Galang memang sibuk. Di sekolahnya saja, ia mengikuti ekstrakulikuler modern dance, volly dan OSIS. Di luar sekolah, ia juga bergabung dengan komunitas dancer. Selama dua tahun bersekolah di SMA Nuki, Galang sangat aktif bahkan harus mengekos dekat sekolah.
Anisa, ibu Galang yang mulai khawatir anaknya sekarang kelas tiga, mulai membatasi kegiatan Galang. Anisa tidak mengizinkan Galang mengekos lagi, dan menyuruh Galang mengikuti les persiapan UNBK.
"Abang tahu gak kenapa si Bella itu suka liatin rumah kita terus?" tanya Galang.
Bagas menoleh ke kiri dan ke kanan mengamati keadaan sekitar, merasa cukup aman Bagas lalu mendekatkan mukanya ke telinga Galang. Rasa penasaran dalam diri galang semakin terpacu, ia serius menunggu kata apa yang akan keluar dari mulut kakaknya.
"Naksir Galang mungkin, hahaha." Bagas tertawa puas menggoda adiknya.
Galang mendorong bahu kakaknya, ia mendecak sebal, tidak terima dirinya telah ditipu dengan mudah.
"Hahaha." Ulang Galang dengan nada yang datar, baginya itu tidak lucu.
Galang mengambil betadine dari kotak, ia mengoleskannya ke bekas cakaran.
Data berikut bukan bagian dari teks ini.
(* ===== verification/GuiTun.v ===== *)
(** * [client/src/core/tun_lifecycle_task.h]: [class GuiTunLifecycleTask]

    The graphical client prepares its adapter on a thread of its own as well.
    The thread owns the adapter from its creation to its destruction; the rest
    of the program borrows the pointer it publishes in a snapshot, and gives it
    back by asking the thread to stop.  [gui_run] is one step of that thread:
    a native call, or an access to what the threads share.  [RoomTaskControl]
    and the outcomes of native calls are those of [TunJob]. *)

From S2P Require Import Prelude TunJob.

(** ** State *)

(** [struct Snapshot]; [gs_adapter]: whether the pointer is set. *)
Record GuiSnapshot := mkGuiSnapshot {
  gs_ready : bool;
  gs_done : bool;
  gs_failed : bool;
  gs_phase : string;
  gs_error : bytes;
  gs_adapter : bool
}.
Definition GuiSnapshot_init : GuiSnapshot := mkGuiSnapshot false false false "" [] false.

(** Where the thread is.  [dl] is [readinessDeadline]; waiting on [wake]
    without a limit is testing the predicate ([GTest]), having found it false
    ([GTested]) and being blocked ([GBlocked]). *)
Inductive GuiPc :=
| GStart
| GAsk (c : JobCall) | GNative (c : JobCall) | GChecked (c : JobCall) (ok : bool)
| GBeginReadiness | GLoop (dl : Z) | GPoll (dl : Z) | GPolled (dl : Z) (r : Readiness)
| GJudge (dl : Z) (r : Readiness) | GSleep (dl : Z)
| GVerdict (ok : bool) | GAnnounce | GPublish | GNoDeadline | GHold | GWatch | GWatched (failure : bytes)
| GFailed | GLast | GTest | GTested | GBlocked
| GCleanPhase | GCleanup | GRelease | GFinal | GEnd.
#[export] Instance GuiPc_eq_dec : EqDecision GuiPc.
Proof. solve_decision. Defined.

(** [gl_owner]: the backend exists; [gl_alive]: the adapter it owns exists. *)
Record GuiTunLifecycleTask := mkGuiTask {
  gl_value : GuiSnapshot;
  gl_control : RoomTaskControl;
  gl_owner : bool;
  gl_alive : bool;
  gl_runtimeError : bytes;
  gl_error : bytes;
  gl_pc : GuiPc
}.
Definition set_gl_pc (v : GuiPc) (t : GuiTunLifecycleTask) : GuiTunLifecycleTask :=
  mkGuiTask (gl_value t) (gl_control t) (gl_owner t) (gl_alive t) (gl_runtimeError t) (gl_error t) v.
Definition set_gl_value (v : GuiSnapshot) (t : GuiTunLifecycleTask) : GuiTunLifecycleTask :=
  mkGuiTask v (gl_control t) (gl_owner t) (gl_alive t) (gl_runtimeError t) (gl_error t) (gl_pc t).
Definition set_gl_error (v : bytes) (t : GuiTunLifecycleTask) : GuiTunLifecycleTask :=
  mkGuiTask (gl_value t) (gl_control t) (gl_owner t) (gl_alive t) (gl_runtimeError t) v (gl_pc t).
Definition set_gl_control (v : RoomTaskControl) (t : GuiTunLifecycleTask) : GuiTunLifecycleTask :=
  mkGuiTask (gl_value t) v (gl_owner t) (gl_alive t) (gl_runtimeError t) (gl_error t) (gl_pc t).
Definition set_gl_owned (owner alive : bool) (t : GuiTunLifecycleTask) : GuiTunLifecycleTask :=
  mkGuiTask (gl_value t) (gl_control t) owner alive (gl_runtimeError t) (gl_error t) (gl_pc t).
Definition GuiTunLifecycleTask_init (control : RoomTaskControl) : GuiTunLifecycleTask :=
  mkGuiTask GuiSnapshot_init control false false [] [] GStart.

(** ** What the rest of the program does *)

Definition gui_snapshot (t : GuiTunLifecycleTask) : GuiSnapshot := gl_value t.
Definition gui_cancelled (t : GuiTunLifecycleTask) : bool := rc_cancelRequested (gl_control t).
Definition cancel_control (c : RoomTaskControl) : RoomTaskControl :=
  mkControl true (rc_deadlineMs c) (rc_operationId c) (rc_connectionGeneration c).
(** [requestCancel]: the flag, then [notify_all], without the mutex. *)
Definition gui_requestCancel (t : GuiTunLifecycleTask) : GuiTunLifecycleTask :=
  set_gl_pc (match gl_pc t with GBlocked => GTest | pc => pc end)
    (set_gl_control (cancel_control (gl_control t)) t).
(** [errorOccurred] of the adapter, on any thread: the first message is kept. *)
Definition gui_runtime_error (message : bytes) (t : GuiTunLifecycleTask) : GuiTunLifecycleTask :=
  if gl_alive t && bool_decide (gl_runtimeError t = [])
  then mkGuiTask (gl_value t) (gl_control t) (gl_owner t) (gl_alive t) message (gl_error t) (gl_pc t) else t.

(** ** The thread *)

Definition gui_allowed (now : Z) (t : GuiTunLifecycleTask) : bool := rc_allowed now (gl_control t).
Definition gui_phase (name : string) (t : GuiTunLifecycleTask) : GuiTunLifecycleTask :=
  let s := gl_value t in
  set_gl_value (mkGuiSnapshot (gs_ready s) (gs_done s) (gs_failed s) name (gs_error s) (gs_adapter s)) t.
Definition gui_report_failure (error : bytes) (t : GuiTunLifecycleTask) : GuiTunLifecycleTask :=
  let s := gl_value t in
  set_gl_value (mkGuiSnapshot (gs_ready s) (gs_done s) true (gs_phase s) error (gs_adapter s)) t.
(** The handlers of the outer [try]. *)
Definition gui_threw (what : bytes) (t : GuiTunLifecycleTask) : GuiTunLifecycleTask :=
  set_gl_pc GLast (gui_report_failure what t).

Definition call_phase (c : JobCall) : string :=
  match c with
  | CallInitialize => "adapter-create"
  | CallConfigure => "network-configure"
  | CallStart => "session-start"
  end.
(** [*error], when [NativeGuiTunLifecycleBackend] has failed. *)
Definition call_error (c : JobCall) (configurationError : bytes) : bytes :=
  match c with
  | CallInitialize => bytes_of_string "Virtual adapter initialization failed."
  | CallConfigure => configurationError
  | CallStart => bytes_of_string "Virtual adapter session could not start."
  end.
Definition next_stage (c : JobCall) (t : GuiTunLifecycleTask) : GuiTunLifecycleTask :=
  match c with
  | CallInitialize => set_gl_pc (GAsk CallConfigure) (gui_phase (call_phase CallConfigure) t)
  | CallConfigure => set_gl_pc (GAsk CallStart) (gui_phase (call_phase CallStart) t)
  | CallStart => set_gl_pc GBeginReadiness (gui_phase "waiting-readiness" t)
  end.
(** [new TunAdapter()] comes first in [initialize]; [made]: it was reached
    when the call threw. *)
Definition gui_after_native (c : JobCall) (made : bool) (r : NativeResult) (t : GuiTunLifecycleTask)
    : GuiTunLifecycleTask :=
  match c with
  | CallInitialize => set_gl_owned (gl_owner t) (match r with NativeThrew _ => made | _ => true end) t
  | _ => t
  end.
(** [readiness] of the backend: a runtime error, or [pollReadiness]. *)
Definition gui_readiness (r : NativeResult) (t : GuiTunLifecycleTask) : Readiness :=
  if negb (bool_decide (gl_runtimeError t = [])) then NetworkFailed (gl_runtimeError t) else
  match r with NativeOk => NetworkReady | NativeFailed e => NetworkFailed e | _ => NotYet end.
Definition READINESS_TIMED_OUT : bytes := bytes_of_string "Virtual adapter readiness timed out.".

(** One step; [r] is the outcome of the native call, if the step makes one. *)
Definition gui_run (now : Z) (r : NativeResult) (made : bool) (t : GuiTunLifecycleTask) : GuiTunLifecycleTask :=
  let may_throw t' := match r with NativeThrew what => gui_threw what t | _ => t' end in
  match gl_pc t with
  | GStart => may_throw (set_gl_pc (GAsk CallInitialize)
                (gui_phase (call_phase CallInitialize) (set_gl_owned true (gl_alive t) t)))
  | GAsk c => set_gl_pc (if gui_allowed now t then GNative c else GVerdict false) t
  | GNative c =>
      let t := gui_after_native c made r t in
      match r with
      | NativeThrew what => gui_threw what t
      | NativeOk => set_gl_pc (GChecked c true) t
      | NativePending => set_gl_pc (GChecked c false) (set_gl_error (call_error c []) t)
      | NativeFailed e => set_gl_pc (GChecked c false) (set_gl_error (call_error c e) t)
      end
  | GChecked c ok => if ok && gui_allowed now t then next_stage c t else set_gl_pc (GVerdict false) t
  | GBeginReadiness => may_throw (set_gl_pc (GLoop (u64 (now + 10000))) t)
  | GLoop dl => set_gl_pc (if gui_allowed now t then GPoll dl else GVerdict false) t
  | GPoll dl => may_throw (set_gl_pc (GPolled dl (gui_readiness r t)) t)
  | GPolled dl res =>
      if negb (gui_allowed now t) then set_gl_pc (GVerdict false) t else
      if dl <=? now then set_gl_pc (GVerdict false) (set_gl_error READINESS_TIMED_OUT t) else
      set_gl_pc (GJudge dl res) t
  | GJudge dl res =>
      match res with
      | NetworkReady => set_gl_pc (GVerdict true) t
      | NetworkFailed e => set_gl_pc (GVerdict false) (set_gl_error e t)
      | NotYet => if dl <=? now then set_gl_pc (GVerdict false) (set_gl_error [] t) else set_gl_pc (GSleep dl) t
      end
  | GSleep dl => set_gl_pc (GLoop dl) t
  | GVerdict ok => set_gl_pc (if ok && gui_allowed now t then GAnnounce else GFailed) t
  | GAnnounce => may_throw (set_gl_pc GPublish (gui_phase "ready" t))
  | GPublish =>
      let s := gl_value t in
      set_gl_pc GNoDeadline
        (set_gl_value (mkGuiSnapshot true (gs_done s) (gs_failed s) (gs_phase s) (gs_error s) (gl_alive t)) t)
  | GNoDeadline =>
      let c := gl_control t in
      set_gl_pc GHold (set_gl_control (mkControl (rc_cancelRequested c) 0 (rc_operationId c) (rc_connectionGeneration c)) t)
  | GHold => set_gl_pc (if gui_cancelled t then GLast else GWatch) t
  | GWatch => may_throw (set_gl_pc (GWatched (gl_runtimeError t)) t)
  | GWatched failure =>
      set_gl_pc GHold (if bool_decide (failure = []) then t else gui_report_failure failure t)
  | GFailed =>
      set_gl_pc GLast (gui_report_failure
        (if bool_decide (gl_error t = [])
         then bytes_of_string (if gui_cancelled t then "Room setup cancelled." else "Local room setup timed out.")
         else gl_error t) t)
  | GLast => set_gl_pc (if gs_ready (gl_value t) then GTest else GCleanPhase) t
  | GTest => set_gl_pc (if gui_cancelled t then GCleanPhase else GTested) t
  | GTested => set_gl_pc GBlocked t
  | GBlocked => t
  | GCleanPhase => set_gl_pc GCleanup (gui_phase "cleanup" t)
  | GCleanup =>
      set_gl_pc GRelease
        (if negb (gl_owner t) then t else
         match r with
         | NativeThrew _ => gui_report_failure (bytes_of_string "Adapter cleanup failed.") t
         | _ => set_gl_owned (gl_owner t) false t
         end)
  | GRelease => set_gl_pc GFinal (set_gl_owned false false t)
  | GFinal =>
      let s := gl_value t in
      set_gl_pc GEnd (set_gl_value (mkGuiSnapshot false true (gs_failed s) "cleaned" (gs_error s) false) t)
  | GEnd => t
  end.

(** ** Interleavings *)

Inductive GuiStep :=
| GuiRun (now : Z) (r : NativeResult) (made : bool) | GuiWake | GuiCancel | GuiRuntimeError (message : bytes).
(** [GuiWake]: the condition variable wakes without a notification. *)
Definition gui_step (t : GuiTunLifecycleTask) (e : GuiStep) : GuiTunLifecycleTask :=
  match e with
  | GuiRun now r made => gui_run now r made t
  | GuiWake => match gl_pc t with GBlocked => set_gl_pc GTest t | _ => t end
  | GuiCancel => gui_requestCancel t
  | GuiRuntimeError message => gui_runtime_error message t
  end.
Definition gui_life (control : RoomTaskControl) (steps : list GuiStep) : GuiTunLifecycleTask :=
  fold_left gui_step steps (GuiTunLifecycleTask_init control).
Galang menjaga ekspressinya supaya tetap datar ketika betadine menyentuh lukanya, ia tidak ingin terlihat cengeng di depan kakaknya.
"Tangan lo kenapa?" Bagas melirik bekas cakaran yang lumayan panjang di tangan adiknya.
"Dicakar fans tadi pagi." Adu Galang.
"Si Bella?"
Galang mengangguk, mulutnya langsung sibuk meniup-niup cairan betadine encer yang mengalir kemana-mana dengan cepat, menjalar ke permukaan kulitnya yang sehat.
"Jangan kasar sama cewe ntar ga ada yang mau, lang." Bagas menyeruput kopinya
"Kaya abang ya gak ada yang mau." Ledek Galang sambil tersenyum mengejek.
"Uhuk..."
Serangan Galang membuat Bagas tersedak, Bagas menepuk-nepuk dadanya, Galang menyeringai melihat kakaknya kalah telak.
"Uhuk."
"Yah.. yah bengek kan, bentar lagi ini mah gak nyampe ashar, hahaha."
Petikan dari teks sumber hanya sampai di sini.